Effect Of Concurrent Cyp3a4 Interacting Medications On Ibrutinib Outcomes In Patients With Cll.

e19514 Background: Concurrent use of strong CYP3A4 inhibitors increases ibrutinib exposure 20-fold. Hence, use of strong CYP3A4 inhibitors/inducers is not recommended, and moderate inhibitors warrant ibrutinib dose reduction. Concurrent use of ibrutinib and CYP3A4 inducers/inhibitors is inevitable in clinical practice, and may result in adverse events. In this multicenter analysis, we investigated whether concurrent use of CYP3A4 interacting drugs impacts outcomes of ibrutinib therapy. Methods: We performed a retrospective analysis of 141 patients who received ibrutinib therapy for CLL at 4 academic centers. Survival time on ibrutinib was estimated in Cox proportional hazards model. Chi-squared test was used to evaluate discontinuation of ibrutinib due to side effects. Results: 141 patients were treated with ibrutinib, 26 (18%) were concurrently prescribed a moderate or strong inducer or inhibitor of CYP3A4. 24 (17%) were on CYP3A4 inhibitors, most often fluconazole (n = 10) and ciprofloxacin (n = 11), and 2 patients used a CYP3A4 inducer (fosphenytoin, etravirine). 11 (8%) were on CYP3A4 inducers or inhibitors for ≥31 days, of which 4 had ibrutinib dose reduced, and 0 stopped ibrutinib due to adverse events. Although not statistically significant, there is a trend towards improved survival for patients who had ibrutinib dose reduced and were on concurrent CYP3A4 interacting medications versus patients whose ibrutinib was not dose reduced (HR 0.27, p = 0.21, CI 0.04-2.07).

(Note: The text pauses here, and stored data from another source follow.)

(** * Omarchy theme colour extractor: a shallow embedding of
      [theme-sync/extract-omarchy-colors.py] and its properties.

    Python [str] values are modelled as [string]; a character is a code
    point below 256.  Dictionaries that are only looked up and filled
    ([normal_colors], [bright_colors], [primary_colors]) are finite maps;
    dictionaries whose order is observable (the [colors] of a result, the
    objects of a parsed JSON document) are association lists.  File
    contents are the text Python hands to the program after opening the
    file in text mode. *)

From Stdlib Require Import Ascii String Bool Arith Lia.
From stdpp Require Import base option list strings gmap.

(** ** Characters and literals *)

Module Chr.
Definition nl : ascii := "010"%char.
Definition dquote : ascii := "034"%char.
Definition squote : ascii := "039"%char.
Definition eq_sign : ascii := "="%char.
Definition dot : ascii := "."%char.
Definition hash : ascii := "#"%char.
Definition lbracket : ascii := "["%char.
End Chr.

(** The one-character strings used to build lines. *)
Definition NL : string := String Chr.nl "".
Definition DQ : string := String Chr.dquote "".

(** ** Python string primitives *)

Module PyStr.

(** [str.isspace] on one character, for code points below 256: the
    same class is what [\s] matches in a [str] pattern. *)
Definition is_space (c : ascii) : bool :=
  match c with
  | "009" | "010" | "011" | "012" | "013"
  | "028" | "029" | "030" | "031" | " "
  | "133" | "160" => true
  | _ => false
  end%char.

(** The class [[a-fA-F0-9]]. *)
Definition is_hex (c : ascii) : bool :=
  match c with
  | "0" | "1" | "2" | "3" | "4" | "5" | "6" | "7" | "8" | "9"
  | "a" | "b" | "c" | "d" | "e" | "f"
  | "A" | "B" | "C" | "D" | "E" | "F" => true
  | _ => false
  end%char.

Definition is_quote (c : ascii) : bool :=
  Ascii.eqb c Chr.dquote || Ascii.eqb c Chr.squote.

(** [s.startswith(p)] *)
Fixpoint startswith (s p : string) : bool :=
  match p, s with
  | EmptyString, _ => true
  | String _ _, EmptyString => false
  | String a p', String b s' => Ascii.eqb a b && startswith s' p'
  end.

(** [p in s] for strings *)
Fixpoint contains (p s : string) : bool :=
  startswith s p ||
  match s with
  | EmptyString => false
  | String _ s' => contains p s'
  end.

(** [s.endswith(p)] for a one-character [p] *)
Fixpoint ends_with_char (s : string) (c : ascii) : bool :=
  match s with
  | EmptyString => false
  | String a EmptyString => Ascii.eqb a c
  | String _ s' => ends_with_char s' c
  end.

(** Removal of the leading characters satisfying [f]. *)
Fixpoint ltrim (f : ascii → bool) (s : string) : string :=
  match s with
  | EmptyString => EmptyString
  | String c s' => if f c then ltrim f s' else s
  end.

There was a strong trend towards improved survival (HR 0.29, p = 0.06, CI 0.08-0.97), and time on ibrutinib therapy (HR 0.33, p = 0.08, CI 0.10-1.13) for patients who did not require therapy with moderate or strong CYP3A4 interacting medications. Patients who took ibrutinib concurrently with CYP3A4 interacting medications did not have an increase on the rate of discontinuation of ibrutinib due to adverse events (p = 0.47). Conclusions: In this real world multicenter dataset, concurrent use of CYP3A4 interacting medications resulted in a trend towards shortened survival and time on ibrutinib. Dose reduction of ibrutinib for CYP3A4 interactions may correct for the change in overall survival seen. Additional data is needed to make a conclusive statement.